Now Jesus was praying in a certain place, and when he finished, one of his disciples said to him, “Lord, teach us to pray, as John taught his disciples” (Luke 11:1 ESV).

John the Baptist was a man of prayer who taught his own disciples how to pray. In His reply, Jesus said the following to them.

If you then, who are evil, know how to give good gifts to your children, how much more will the heavenly Father give the Holy Spirit to those who ask him (Luke 11:13 ESV).

Does this mean that believers have to ask for the Holy Spirit? In what sense does God “give the Spirit” to those who ask? There are a number of views as to what this statement means. They include the following.

Option 1: Some Think Believers Need to Ask for the Holy Spirit

Some see this verse addressed to all believers. They contend that one must ask for the Holy Spirit before He can come into their life. The passages used to support this view are as follows.

First, we have the promise of Jesus as to the soon coming of the Holy Spirit. Immediately before His ascension we read of Him saying the following.

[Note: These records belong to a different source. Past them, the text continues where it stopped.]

(* ===== verification/Trigger.v ===== *)
(** [pihole_manager/external_trigger.py], [webapp.py] and [network_access.py]:
    the HTTP endpoint through which other programs and the review web
    application queue domains, read reviews and decide them, with its guards:
    the networks a client may come from, the bearer token, the bounds of a
    request.

    A request is answered by a program over the state [S] behind the callbacks;
    the callbacks of the endpoint are a record of ports, wired to the queue and
    to the decision service further down.  An exception the handler does not
    catch ends the connection without an answer: [Uncaught]. *)
From stdpp Require Import base gmap strings list pretty.
From Stdlib Require Import Ascii QArith.
From S2P Require Import Prelude HttpRetry Json JsonText Net Models Options Database Queue PiHole Decisions.
Open Scope Z_scope.

(** * Static files *)

Record WebAsset := mkWebAsset { wa_content : string; wa_content_type : string; wa_cache_control : string }.

Definition _ROUTES : list (string * (string * string * string)) :=
  [("/app/", ("index.html", "text/html; charset=utf-8", "no-cache"));
   ("/app/app.css", ("app.css", "text/css; charset=utf-8", "public, max-age=3600"));
   ("/app/app.js", ("app.js", "text/javascript; charset=utf-8", "public, max-age=3600"));
   ("/app/icon.svg", ("icon.svg", "image/svg+xml", "public, max-age=86400"));
   ("/manifest.webmanifest", ("manifest.webmanifest", "application/manifest+json; charset=utf-8", "public, max-age=3600"));
   ("/sw.js", ("sw.js", "text/javascript; charset=utf-8", "no-cache"))]%string.

(** [read_file] reads a file of the package; [None] is [OSError]. *)
Definition get_web_asset (read_file : string → option string) (path : string) : option WebAsset :=
  '(filename, content_type, cache_control) ← dict_get path _ROUTES;
  content ← read_file filename;
  Some (mkWebAsset content content_type cache_control).

(** * Who may ask *)

Definition ACCESS_MODES : list string := ["local"; "lan"; "tailscale"; "lan_tailscale"; "any"]%string.

Definition _LAN_NETWORKS : list network :=
  [Network (IPv4 (10 * 2 ^ 24)) 8; Network (IPv4 (172 * 2 ^ 24 + 16 * 2 ^ 16)) 12;
   Network (IPv4 (192 * 2 ^ 24 + 168 * 2 ^ 16)) 16; Network (IPv6 (64512 * 2 ^ 112)) 7; Network (IPv6 (65152 * 2 ^ 112)) 10].
Definition _TAILSCALE_NETWORKS : list network :=
  [Network (IPv4 (100 * 2 ^ 24 + 64 * 2 ^ 16)) 10;
   Network (IPv6 (64890 * 2 ^ 112 + 4444 * 2 ^ 96 + 41440 * 2 ^ 80)) 48].

Definition in_networks (a : ip) (l : list network) : bool := existsb (in_network a) l.

Section Access.
Context `{PyRepr}.

Definition normalize_access_mode (value : option json) (legacy_remote : bool) : string :=
  let mode := str_lower (str_strip (py_str_or value "")) in
  if bool_decide (mode ∈ ACCESS_MODES) then mode else if legacy_remote then "any"%string else "local"%string.

(** The file with the access mode. *)
Inductive access_file := AccessAbsent | AccessUnreadable | AccessText (payload : string).

(** [None]: the text is not UTF-8, which is not among the caught errors. *)
Definition load_review_access_options (file : access_file) (legacy_remote : bool) : option string :=
  let fallback := (if legacy_remote then "any" else "local")%string in
  match file with
  | AccessAbsent | AccessUnreadable => Some fallback
  | AccessText payload =>
      if negb (is_utf8 payload) then None
      else Some (match json_loads payload with
                 | Some (JObject raw) => normalize_access_mode (dict_get "mode" raw) legacy_remote
                 | _ => fallback
                 end)
  end.

(** What [save_review_access_options] writes, and returns. *)
Definition save_review_access_options (float_repr : Q → string) (mode : string) : string * access_file :=
  let normalized := normalize_access_mode (Some (JString mode)) false in
  (normalized,
   AccessText (json_dumps float_repr indented_style (JObject [("version", JInt 1); ("mode", JString normalized)]%string)
               +:+ newline)%string).

Definition client_access_allowed (address mode : string) : bool :=
  match ip_address (str_cut "%"%char address).1 with
  | None => false
  | Some ip =>
      let normalized_mode := normalize_access_mode (Some (JString mode)) false in
      if is_loopback ip then true
      else if String.eqb normalized_mode "any" then true
      else if bool_decide (normalized_mode ∈ ["lan"; "lan_tailscale"]%string) && in_networks ip _LAN_NETWORKS then true
      else bool_decide (normalized_mode ∈ ["tailscale"; "lan_tailscale"]%string) && in_networks ip _TAILSCALE_NETWORKS
  end.

Definition _is_loopback_host (host : string) : bool :=
  let normalized := str_lower (str_strip host) in
  if String.eqb normalized "localhost" then true
  else match ip_address normalized with Some a => is_loopback a | None => false end.
End Access.

(** * Requests and answers *)

Inductive http_method := GET | POST.

(** A request: the body holds the bytes that arrive, [rq_closed] says whether
    the client closes the connection after them. *)
Record http_request := mkRequest {
  rq_method : http_method;
  rq_client : string;
  rq_target : string;
  rq_authorization : option string;
  rq_content_length : option string;
  rq_body : string;
  rq_closed : bool
}.

Inductive http_body := JsonBody (payload : json) | AssetBody (asset : WebAsset) | RedirectTo (location : string).
Record http_answer := mkAnswer { an_status : Z; an_body : http_body }.

(** How a handler ends early: with an answer, or with an exception. *)
Inductive handler_exit := Answered (answer : http_answer) | Uncaught (e : string).

(** [json.dumps(...).encode("utf-8")] does not raise: no lone surrogates. *)
Fixpoint encodable (v : json) : bool :=
  match v with
  | JString s => is_utf8 s
  | JArray l => forallb encodable l
  | JObject f => forallb (λ p, is_utf8 p.1 && encodable p.2) f
  | JNull | JBool _ | JInt _ | JFloat _ => true
  end.

Definition error_body (message : string) : json := JObject [("error", JString message)]%string.

Definition _MAX_BODY_BYTES : Z := 64 * 1024.
Definition _API_VERSION : Z := 1.

Definition _REVIEW_API_FIELDS : list string :=
  ["domain"; "tags"; "categories"; "policy"; "short"; "details"; "provider"; "status"; "service"; "service_role";
   "privacy_risk"; "security_risk"; "breakage_risk"; "confidence"; "needs_review"; "review_reason"; "planned_action";
   "action_status"; "locked"; "queue_source"; "queue_state"; "queue_error"; "queue_priority"; "queue_created_at";
   "updated_at"]%string.

Abbreviation fields := (list (string * json)).

Definition _serialize_review (row : fields) : fields :=
  let payload := omap (λ field, (λ v, (field, v)) <$> dict_get field row) _REVIEW_API_FIELDS in
  let payload :=
    match dict_get "tags" payload, dict_get "categories" payload with
    | None, Some categories => dict_set "tags" (match categories with JArray l => JArray l | _ => JArray [] end) payload
    | _, _ => payload
    end in
  dict_pop "categories" payload.

Definition endpoint_domain (s : string) : string := rstrip is_dot (str_lower (str_strip s)).

Definition _lookup_review `{PyRepr} (domain : string) (rows : list fields) : option fields :=
  let normalized := rstrip is_dot (str_lower (str_strip domain)) in
  snd <$> list_find (λ row, rstrip is_dot (str_lower (py_str_or (dict_get "domain" row) "")) = normalized) rows.

(** * The handler *)

(** What the queue callback returns: a dataclass or a dict, as its fields, or
    another value. *)
Inductive queue_result := QueueFields (f : fields) | QueueValue (v : json).

Record trigger_ports (S : Type) := mkTriggerPorts {
  tp_queue : list string → prog S exn queue_result;
  tp_cancel : prog S exn Z;
  tp_recheck : Z → prog S exn Z;
  tp_review_queue : Z → prog S exn (list fields);
  tp_review_lookup : string → prog S exn (option fields);
  tp_decision : string → string → option Z → prog S exn json
}.
Arguments tp_queue {S}.
Arguments tp_cancel {S}.
Arguments tp_recheck {S}.
Arguments tp_review_queue {S}.
Arguments tp_review_lookup {S}.
Arguments tp_decision {S}.

Definition exn_name (e : exn) : string :=
  match e with
  | ValueError _ => "ValueError"
  | RuntimeError _ => "RuntimeError"
  | IntegrityError _ => "IntegrityError"
  | InvalidManagedRule _ => "InvalidManagedRule"
  | ManagedRuleConflict _ => "ManagedRuleConflict"
  | OtherError msg => msg
  end.

Definition conversion_name (e : conversion_exn) : string :=
  match e with
  | ConversionTypeError => "TypeError"
  | ConversionValueError => "ValueError"
  | ConversionOverflowError => "OverflowError"
  end.

(** The server the handler belongs to: its stripped token, the bound on domains
    and the networks its clients may come from. *)
Record endpoint := mkEndpoint { ep_token : string; ep_max_domains : Z; ep_access_mode : string }.

Section Handler.
Context {S : Type} `{PyRepr} (ports : trigger_ports S).
(** The checks of [urlsplit] on a network location, and the packaged files. *)
Context (netloc_ok : string → bool) (read_file : string → option string).
Context (ep : endpoint) (rq : http_request).

Abbreviation hprog := (prog S handler_exit).

Definition uncaught {A} (e : string) : hprog A := prog_raise (Uncaught e).
Definition answer {A} (a : http_answer) : hprog A := prog_raise (Answered a).

Definition _send_json {A} (status : Z) (payload : json) : hprog A :=
  if encodable payload then answer (mkAnswer status (JsonBody payload)) else uncaught "UnicodeEncodeError".

Definition call {A} (m : prog S exn A) : hprog A := λ s,
  match m s with
  | (Ok a, s') => (Ok a, s')
  | (Err e, s') => (Err (Uncaught (exn_name e)), s')
  end.

(** [hmac.compare_digest] refuses texts that are not ASCII. *)
Definition _authorized : hprog bool :=
  let expected := ("Bearer " +:+ ep_token ep)%string in
  let supplied := default ""%string (rq_authorization rq) in
  if is_ascii supplied && is_ascii expected then mret (String.eqb supplied expected) else uncaught "TypeError".

Definition _require_auth : hprog unit :=
  authorized ← _authorized;
  if (authorized : bool) then mret tt else _send_json 401 (error_body "unauthorized").

(** The bytes [rfile.read(length)] returns: it waits, ten seconds at most, for
    all of them or the end of the connection. *)
Definition read_body (length : Z) : hprog string :=
  if (length <=? Z.of_nat (String.length (rq_body rq))) || rq_closed rq
  then mret (str_take (Z.to_nat length) (rq_body rq))
  else uncaught "TimeoutError".

Definition _read_json : hprog fields :=
  let length := default 0 (py_int_text (default "0"%string (rq_content_length rq))) in
  if (length <=? 0) || (_MAX_BODY_BYTES <? length) then _send_json 400 (error_body "invalid_request_body")
  else
    payload ← read_body length;
    match (if is_utf8 payload then json_loads payload else None) with
    | Some (JObject f) => mret f
    | _ => _send_json 400 (error_body "invalid_json")
    end.

(** The limit of the query string, between 1 and the bound of the server. *)
Definition query_limit (fallback : Z) (query : string) : Z :=
  let requested := match query_first "limit" query with
                   | Some text => default fallback (py_int_text text)
                   | None => fallback
                   end in
  Z.min (ep_max_domains ep) (Z.max 1 requested).

Definition status_body : json :=
  JObject [("status", JString "ok"); ("api_version", JInt _API_VERSION); ("service", JString "wormhole-observatory");
           ("capabilities", JArray (JString <$> ["review_queue"; "review_lookup"; "queue_review"; "queue_rechecks";
                                                 "cancel_jobs"; "review_pwa"; "review_decisions"]))]%string.

Definition get_reviews (query : string) : hprog http_answer :=
  let limit := query_limit 200 query in
  rows ← call (tp_review_queue ports limit);
  let items := _serialize_review <$> take (Z.to_nat limit) rows in
  _send_json 200 (JObject [("items", JArray (JObject <$> items)); ("count", JInt (Z.of_nat (length items)));
                           ("limit", JInt limit)]%string).

Definition get_review (encoded : string) : hprog http_answer :=
  let domain := endpoint_domain (unquote encoded) in
  if negb (str_nonempty domain) || str_contains "/" domain then _send_json 400 (error_body "invalid_domain")
  else
    row ← call (tp_review_lookup ports domain);
    match row with
    | None => _send_json 404 (error_body "review_not_found")
    | Some row => _send_json 200 (JObject [("item", JObject (_serialize_review row))]%string)
    end.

And being assembled together with them, He commanded them not to depart from Jerusalem, but to wait for the Promise of the Father, “which,” He said, “you have heard from Me; ‘for John truly baptized with water, but you shall be baptized with the Holy Spirit not many days from now” (Acts 1:4-5 NKJV).

Jesus promised that the Holy Spirit would soon come to these disciples.

Later we read that these same disciples were constantly in prayer after the Lord Jesus ascended into heaven. The Bible says.

All these were constantly devoting themselves to prayer, together with certain women, including Mary the mother of Jesus, as well as his brothers (Acts 1:14 NRSV).

They were in prayer while waiting for the coming of the Holy Spirit.

Eventually the Holy Spirit came in answer to their prayers. We also read about this in the Book of Acts.

When the Day of Pentecost had fully come, they were all with one accord in one place (Acts 2:1 NKJV).

The Holy Spirit arrived on the Day of Pentecost. The disciples were then filled with the Spirit and were able to supernaturally speak in languages which they had never before learned.

The fact that these disciples were said to have been “constantly in prayer” after Jesus said the Holy Spirit was coming in a few days indicates to some they had to ask God to receive this promise. Consequently it is assumed that we must do the same.

Weaknesses with This View

The problem with this view is that there is no record in the Book of Acts for people asking for the Holy Spirit. The verses cited only show that the people were waiting for the baptism with the Holy Spirit as Jesus had promised. While it says they were praying, there is no indication of what they were praying for.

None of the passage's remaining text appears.